Andrea is a model who lives a couple miles down the valley and runs the road when weather permits and sometimes when it doesn’t. She’s tall, from Oklahoma, a stunning mix of Black and Native American. Usually, we simply call out to each other, and she keeps going. This time she came up to the porch – the first time she’d ever done that – and she was laughing, pointing at me and Max and bent over laughing.

“Somebody ought to videotape you two,” she laughed. “Couple of local characters, all right. Couple of codgers like those guys from the Muppets.” She thought this was a riot. “I’m serious,” she said. “Talk into a tape recorder. I just know you got tales to tell. You’re livin’ history. Spill it.”

Um, wait a minute. Back up. Past beans, past living history, past stories to tell. Back. Back. Codgers! Hold it right there. Codger. Now, someone generations my junior might mistake me for one, especially if I haven’t shaved for a few days, but they’d be wrong. And anyway Andrea was looking at me through a screen that no doubt hampered her vision. The point is: I have worked hard at not being a codger, an ugly word, by the way. Codger. It sounds like you’re trying to spit up something. I like the word “curmudgeon”, its synonym, and, consequently, “curmudgeonly”. I like it’s sound and the odd way it looks, and, I admit, at one time I deemed it something to which I sort of aspired: the notion of the crotchety but lovable old geezer. I knew a guy named Bill back in Montana who aspired to some day be like his grandfather. The old man sat in the back yard with a .22 rifle and shot the pigeons that landed on the phone wires overhead. We laughed at such a cantankerous old fart, for that he was, but there was something in me that looked at this as a possibility. A cute, old guy, you know, a crank with a heart of gold. That guy.

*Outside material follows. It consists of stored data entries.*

Lemma session_ends wk early e w : exists answers err w',
  session fuel cfg buildVersion wk early e w = (Ok (answers, err), w') /\ exitCode err = endCode e.
Proof.
  unfold session, mbind, M_bind, ofVal. destruct (serveAll _ wk _ early w) as [l1 w1].
  destruct e as [err|late [sd|] cl se]; unfold endCode, endsWell.
  - eexists _, _, _. split; [reflexivity|]. by destruct (errorsIs _ err).
  - destruct (serveAll _ wk _ late w1) as [l2 w2]. eexists _, _, _. split; [reflexivity|]. unfold joinOpt. by destruct cl.
  - destruct (serveAll _ wk _ late w1) as [l2 w2]. eexists _, _, _. split; [reflexivity|]. by destruct (errorsIs _ se).
Qed.

Lemma session_follows (k : storeKey) early e a w :
  len k = keySize -> Forall wfEnd early -> wfEnding e -> store_rep k (contents w) a ->
  let '(r, w') := session fuel cfg buildVersion k early e w in
  (faulty w -> faulty w') /\ exists answers err a', r = Ok (answers, err) /\ store_rep k (contents w') a' /\
    runs_to early e (trouble w') a answers a'.
Proof.
  intros Hk HF He Hrep. unfold session. fold api0. unfold mbind, M_bind, ofVal.
  pose proof (serveAll_follows k api0 early a w Hk eq_refl HF Hrep) as Hearly.
  destruct (serveAll fuel k api0 early w) as [l1 w1]. destruct Hearly as (Hf1 & a1 & Hrep1 & Ha1).
  destruct e as [err|late shutdownErr closeErr serveErr].
  - split; [done|]. eexists _, _, a1. split; [reflexivity|]. split; [done|]. exists l1, []. rewrite app_nil_r.
    split; [done|]. split; [done|constructor].
  - pose proof (serveAll_follows k (stop api0) late a1 w1 Hk eq_refl He Hrep1) as Hlate.
    destruct (serveAll fuel k (stop api0) late w1) as [l2 w2]. destruct Hlate as (Hf2 & a2 & Hrep2 & Ha2).
    pose proof (follows_stopped _ _ _ _ _ _ Ha2) as ->. split; [auto|]. eexists _, _, a1. split; [reflexivity|].
    split; [done|]. exists l1, l2. split; [done|]. split; [|done]. eapply follows_mono; [|exact Ha1].
    intros [?|?]; [left; auto|by right].
Qed.
Lemma lookup_present mdi_data k :
  In k (Dict.keys (build_codepoint_lookup mdi_data)) ->
  exists l1 icon l2,
    mdi_data = l1 ++ icon :: l2 /\ retained icon = true /\ key_of icon = k /\
    (forall j, In j l2 -> retained j = true -> key_of j <> k) /\
    Dict.get (build_codepoint_lookup mdi_data) k
    = Some (get_or_empty (icon_name icon)).
Proof.
  intros H. apply lookup_fold_keys in H as [[] | [i [Hi [Ri Ki]]]].
  destruct (@last_such _ (fun j => retained j && Str.eqb (key_of j) k) mdi_data)
    as [l1 [icon [l2 [E [Hx H2]]]]].
  { apply existsb_exists. exists i. split; [assumption|].
    rewrite Ri. simpl. now apply eqb_eq. }
  apply andb_true_iff in Hx as [Rx Kx]. apply eqb_eq in Kx.
  assert (forall j, In j l2 -> retained j = true -> key_of j <> k) as Hlater.
  { intros j Hj Rj Kj. specialize (H2 j Hj). rewrite Rj in H2. simpl in H2.
    apply eqb_neq in H2. contradiction. }
  exists l1, icon, l2. repeat split; try assumption.
  subst mdi_data. rewrite <- Ki, <- Kx in *. now apply lookup_last_wins.
Qed.

(** ** The verifier *)

Lemma verify_entry_absent cp_to_name errors ok_count entry :
  Dict.get cp_to_name (codepoint entry) = None ->
  verify_entry cp_to_name (errors, ok_count) entry =
  (errors ++ [INVALID (line entry) (codepoint entry) (comment entry)
                (lit "Codepoint " ++ codepoint entry ++ lit " does not exist in MDI!")],
   ok_count).
Proof. unfold verify_entry. now intros ->. Qed.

One day – I don’t know if we were married, yet – but one day I was regaling Jamie with the notion of an old curmudgeon, convinced there was something endearing about it. I made sure to tell her about Bill’s grandfather. She reacted as if to a really vile smell. “What’s so cute about that?” she wanted to know. “You go that route, you go it alone.” I saw her point. I’ve got a notion of what I’d like to be as I grow older, but it ain’t that. If I ever flip old codger on you, kick my butt and tell me to act my age.